Successful virus infection of host cells requires efficient viral replication, production of virus progeny and spread of newly synthesized virus particles. This success, however also depends on the evasion of a multitude of antiviral signaling mechanisms. Many viruses are capable of averting antiviral signals through modulation of host cell signaling pathways. Apoptotic inhibition, for example, is a universal intracellular antiviral response, which prolongs cellular survival and allows viruses to complete their life cycle. Ongoing apoptotic inhibition contributes to the establishment of latent and chronic infections, and has been implicated in viral oncogenesis. The phosphoinositide 3-kinase (PI3K)-Akt pathway has become recognized as being pivotal to the inhibition of apoptosis and cellular survival. Thus, modulation of this pathway provides viruses with a mechanism whereby they can increase their survival, in addition to other established mechanisms such as expression of viral onco-genes and direct inhibition of proapoptotic proteins.
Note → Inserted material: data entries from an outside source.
(* ===== verification/Reconcile.v ===== *)
(** * Nightly reconciliation, the collections forecast and recovery reports

    internal/revenue/reconcile.go, scheduler.go and collections.go with their
    statements in internal/db/revenue.go, over the tables of Revenue and
    Billing. [zone] is the offset in seconds of the time zone the database
    session and the scheduler use. A month is counted as [12 * year + month - 1]. *)

From S2P Require Import Prelude Rows GoStrings Dates Identity Decimal Jobqueue Gst Billing Dunning Renewal Subscribers Revenue.
From stdpp Require Import sorting.
From Stdlib Require Import QArith.

Local Open Scope Z_scope.

Module Reconcile.

(** ** Calendar *)

(** [CURRENT_DATE] and [::date] *)
Definition date_of (zone t : Z) : Z := (Dunning.unix t + zone) / 86400.

(** [date_trunc('month', …)] *)
Definition month_of (zone t : Z) : Z :=
  let '(y, m, _) := Dates.civil (date_of zone t) in 12 * y + m - 1.

(** ** Which calls can be executed *)

Record Env : Type := MkEnv {
  unbilled_up : bool;
  variance_up : bool;
  total_up : bool;
  snapshot_up : bool;
  build_up : bool;
  forecast_up : bool
}.
Definition all_up : Env := MkEnv true true true true true true.

(** ** The figures *)

Definition billed_this_month (zone now id : Z) (d : Billing.DB) : bool :=
  existsb (fun i => (Billing.iv_subscriber_id i =? id) && (month_of zone now <=? month_of zone (Billing.iv_created_at i)))
    (Billing.invoices d).

Definition GetUnbilledActiveSubscribers (zone now : Z) (up : bool) (d : Billing.DB) : result Revenue.error Z :=
  if negb up then Err Revenue.ErrQuery
  else Ok (Z.of_nat (length (List.filter
         (fun p => String.eqb (Billing.status p.2) "active" && negb (billed_this_month zone now p.1 d))
         (map_to_list (Billing.subscribers d))))).

(** How far a balance is from the wallet legs of the ledger. *)
Definition drift (d : Billing.DB) (p : Z * Billing.SubscriberRow) : Z :=
  Billing.wallet_balance p.2 - Billing.ledger_sum p.1 (Billing.wallet_ledgers d).

Definition total_drift (d : Billing.DB) : Z :=
  sum_by (drift d) (map_to_list (Billing.subscribers d)).

Definition total_balance (d : Billing.DB) : Z :=
  sum_by (fun p => Billing.wallet_balance p.2) (map_to_list (Billing.subscribers d)).

(** *** Forecast candidates: date, at risk, price *)

Definition at_risk (r : Billing.SubscriberRow) (p : Billing.PlanRow) : bool :=
  (Billing.wallet_balance r <? Billing.price p) ||
  existsb (String.eqb (Billing.dunning_state r)) ["soft_suspended"; "hard_suspended"; "grace_period"]%string.

Record Upcoming : Type := MkUpcoming { up_id : Z; up_date : Z; up_at_risk : bool; up_price : Z }.

Definition upcoming_of (zone now days : Z) (d : Billing.DB) (p : Z * Billing.SubscriberRow) : option Upcoming :=
  expiry ← Billing.plan_expiry p.2;
  plan ← Billing.plans d !! Billing.plan_id p.2;
  let today := date_of zone now in
  let date := date_of zone expiry in
  if (today <=? date) && (date <=? today + days) && negb (String.eqb (Billing.status p.2) "terminated")
  then Some (MkUpcoming p.1 date (at_risk p.2 plan) (Billing.price plan)) else None.

Definition upcoming (zone now days : Z) (d : Billing.DB) : list Upcoming :=
  omap (upcoming_of zone now days d) (map_to_list (Billing.subscribers d)).

Definition on_date (date : Z) (risk : bool) (l : list Upcoming) : list Upcoming :=
  List.filter (fun u => (up_date u =? date) && Bool.eqb (up_at_risk u) risk) l.

(** ** Collections by stage (collections.go) *)

Definition ServiceStoppedIn (dunningState : string) : bool :=
  String.eqb dunningState Dunning.DunningSoftSuspended || String.eqb dunningState Dunning.DunningHardSuspended.

Record CollectionsStageRow : Type := MkStage {
  cs_DunningState : string; cs_Subscribers : Z; cs_Outstanding : Z; cs_ServiceStopped : bool
}.

(** The stages in the order the statement lists them. *)
Definition stage_order : list string :=
  ["remind_7d"; "remind_3d"; "remind_1d"; "grace_period"; "soft_suspended"; "hard_suspended"]%string.

Definition lapsed (d : Billing.DB) : list (Z * Billing.SubscriberRow) :=
  List.filter (fun p => negb (String.eqb (Billing.dunning_state p.2) "active") &&
                        negb (String.eqb (Billing.status p.2) "terminated")) (map_to_list (Billing.subscribers d)).

(** A subscriber whose plan is missing counts, with no price. *)
Definition owed (d : Billing.DB) (p : Z * Billing.SubscriberRow) : Z :=
  default 0 (Billing.price <$> Billing.plans d !! Billing.plan_id p.2).

Definition stage_row (d : Billing.DB) (state : string) : option CollectionsStageRow :=
  let l := List.filter (fun p => String.eqb (Billing.dunning_state p.2) state) (lapsed d) in
  if bool_decide (l = []) then None
  else Some (MkStage state (Z.of_nat (length l)) (sum_by (owed d) l) (ServiceStoppedIn state)).

(** Stages off the ladder come last. *)
Definition GetCollectionsByDunningStage (up : bool) (d : Billing.DB) :
    result Revenue.error (list CollectionsStageRow) :=
  if negb up then Err Revenue.ErrQuery
  else
    let others := List.filter (fun s => negb (existsb (String.eqb s) stage_order))
                    (remove_dups (map (fun p => Billing.dunning_state p.2) (lapsed d))) in
    Ok (omap (stage_row d) (stage_order ++ others)).

(** ** Monthly recovery *)

Record RecoveryMonth : Type := MkRecovery { rm_Month : Z; rm_Collected : Z; rm_Payers : Z }.

Definition receipts (zone now months : Z) (d : Billing.DB) : list Billing.LedgerRow :=
  List.filter (fun r => String.eqb (Billing.lg_entry_type r) "credit" &&
                        bool_decide (is_Some (Billing.lg_transaction_token r)) &&
                        (month_of zone now - (months - 1) <=? month_of zone (Billing.lg_created_at r)))
    (Billing.wallet_ledgers d).

Definition later (a b : Z) : Prop := b <= a.
#[local] Instance later_dec : RelDecision later.
Proof. intros a b. unfold later. apply _. Defined.

Definition GetMonthlyRecovery (zone now : Z) (up : bool) (months : Z) (d : Billing.DB) :
    result Revenue.error (list RecoveryMonth) :=
  if negb up then Err Revenue.ErrQuery
  else
    let l := receipts zone now (if months <=? 0 then 2 else months) d in
    let month r := month_of zone (Billing.lg_created_at r) in
    Ok (map (fun m =>
          let rows := List.filter (fun r => month r =? m) l in
          MkRecovery m (sum_by Billing.lg_amount rows)
            (Z.of_nat (length (remove_dups (map Billing.lg_subscriber_id rows)))))
        (merge_sort later (remove_dups (map month l)))).

(** ** The scheduler (scheduler.go) *)

Definition reconcileHourIST : Z := 2.

Definition untilNextRun (zone from : Z) : Z :=
  let local := from + zone * 1000000000 in
  let next := local / Dunning.day * Dunning.day + reconcileHourIST * Dunning.hour in
  let next := if local <? next then next else next + Dunning.day in
  next - local.

(** When the job starts, given how long each run takes. *)
Fixpoint run_starts (zone from : Z) (durations : list Z) : list Z :=
  match durations with
  | [] => []
  | took :: rest =>
      let start := from + untilNextRun zone from in
      start :: run_starts zone (start + took) rest
  end.

Section Job.
Context `{Decimal}.

Definition GetLedgerVariance (up : bool) (d : Billing.DB) : result Revenue.error dec :=
  if negb up then Err Revenue.ErrQuery else Ok (of_paise (total_drift d)).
Recent research has revealed that this pathway is up-regulated by a number of viruses during both short-term acute infections and long-term latent or chronic infections. During acute infections PI3K-Akt signaling helps to create an environment favorable for virus replication and virion assembly. In the case of long-term infections, modulation of PI3K-Akt signaling by specific viral products is believed to help create a favorable environment for virus persistence, and contribute to virus-mediated cellular transformation.